Activity: In the records that follow, find the line with "Inductive MemoryTopology : Type"; from there, retype every line exactly through the line with "Inductive MemoryCachePolicy : Type", which also belongs to the answer.

Data under study:

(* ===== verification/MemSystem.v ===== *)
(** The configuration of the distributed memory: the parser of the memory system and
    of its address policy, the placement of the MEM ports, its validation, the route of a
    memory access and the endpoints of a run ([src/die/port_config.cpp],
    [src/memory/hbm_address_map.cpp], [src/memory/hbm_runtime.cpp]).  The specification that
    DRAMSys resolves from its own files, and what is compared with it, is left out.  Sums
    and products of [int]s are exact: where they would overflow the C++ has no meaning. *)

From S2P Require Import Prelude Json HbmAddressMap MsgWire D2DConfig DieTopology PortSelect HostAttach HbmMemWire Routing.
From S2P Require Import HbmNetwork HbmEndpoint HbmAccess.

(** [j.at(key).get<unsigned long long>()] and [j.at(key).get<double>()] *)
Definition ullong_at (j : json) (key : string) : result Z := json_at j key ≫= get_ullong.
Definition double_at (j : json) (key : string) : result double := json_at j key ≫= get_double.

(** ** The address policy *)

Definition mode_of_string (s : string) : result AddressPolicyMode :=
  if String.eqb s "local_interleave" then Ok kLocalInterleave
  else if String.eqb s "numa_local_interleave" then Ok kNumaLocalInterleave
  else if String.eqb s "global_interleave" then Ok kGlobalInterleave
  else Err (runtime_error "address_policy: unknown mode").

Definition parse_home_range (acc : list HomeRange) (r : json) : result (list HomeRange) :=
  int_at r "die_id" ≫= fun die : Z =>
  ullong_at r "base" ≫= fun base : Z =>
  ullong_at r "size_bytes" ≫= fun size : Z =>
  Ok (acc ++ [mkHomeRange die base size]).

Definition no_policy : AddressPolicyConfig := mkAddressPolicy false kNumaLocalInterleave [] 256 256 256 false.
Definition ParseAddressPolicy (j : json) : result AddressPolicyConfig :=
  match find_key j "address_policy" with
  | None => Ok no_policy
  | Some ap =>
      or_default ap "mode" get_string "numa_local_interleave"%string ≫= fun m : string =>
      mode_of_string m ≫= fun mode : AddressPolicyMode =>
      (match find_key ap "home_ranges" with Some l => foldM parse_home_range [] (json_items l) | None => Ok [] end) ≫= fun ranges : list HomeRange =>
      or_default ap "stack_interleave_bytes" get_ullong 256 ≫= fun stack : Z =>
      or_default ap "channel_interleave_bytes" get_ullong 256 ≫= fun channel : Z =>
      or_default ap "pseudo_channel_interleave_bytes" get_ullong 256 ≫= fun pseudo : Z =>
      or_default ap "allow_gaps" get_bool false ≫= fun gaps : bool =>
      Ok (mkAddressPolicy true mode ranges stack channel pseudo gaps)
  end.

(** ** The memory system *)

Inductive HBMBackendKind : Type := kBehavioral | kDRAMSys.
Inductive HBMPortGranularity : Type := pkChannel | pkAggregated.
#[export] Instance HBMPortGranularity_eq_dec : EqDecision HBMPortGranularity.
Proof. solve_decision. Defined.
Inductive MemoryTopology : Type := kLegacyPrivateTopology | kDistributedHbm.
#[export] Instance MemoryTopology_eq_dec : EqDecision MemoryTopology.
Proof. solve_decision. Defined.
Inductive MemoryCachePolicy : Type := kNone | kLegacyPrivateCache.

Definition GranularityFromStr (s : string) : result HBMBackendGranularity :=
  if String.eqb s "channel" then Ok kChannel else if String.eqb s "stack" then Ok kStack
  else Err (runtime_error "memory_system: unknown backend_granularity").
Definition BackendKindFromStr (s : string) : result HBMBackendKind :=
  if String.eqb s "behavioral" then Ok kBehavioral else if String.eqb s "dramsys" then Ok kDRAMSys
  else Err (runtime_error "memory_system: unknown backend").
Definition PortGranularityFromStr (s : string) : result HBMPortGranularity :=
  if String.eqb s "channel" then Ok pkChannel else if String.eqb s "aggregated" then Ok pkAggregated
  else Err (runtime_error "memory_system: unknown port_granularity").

Exercise answer:
Inductive MemoryTopology : Type := kLegacyPrivateTopology | kDistributedHbm.
#[export] Instance MemoryTopology_eq_dec : EqDecision MemoryTopology.
Proof. solve_decision. Defined.
Inductive MemoryCachePolicy : Type := kNone | kLegacyPrivateCache.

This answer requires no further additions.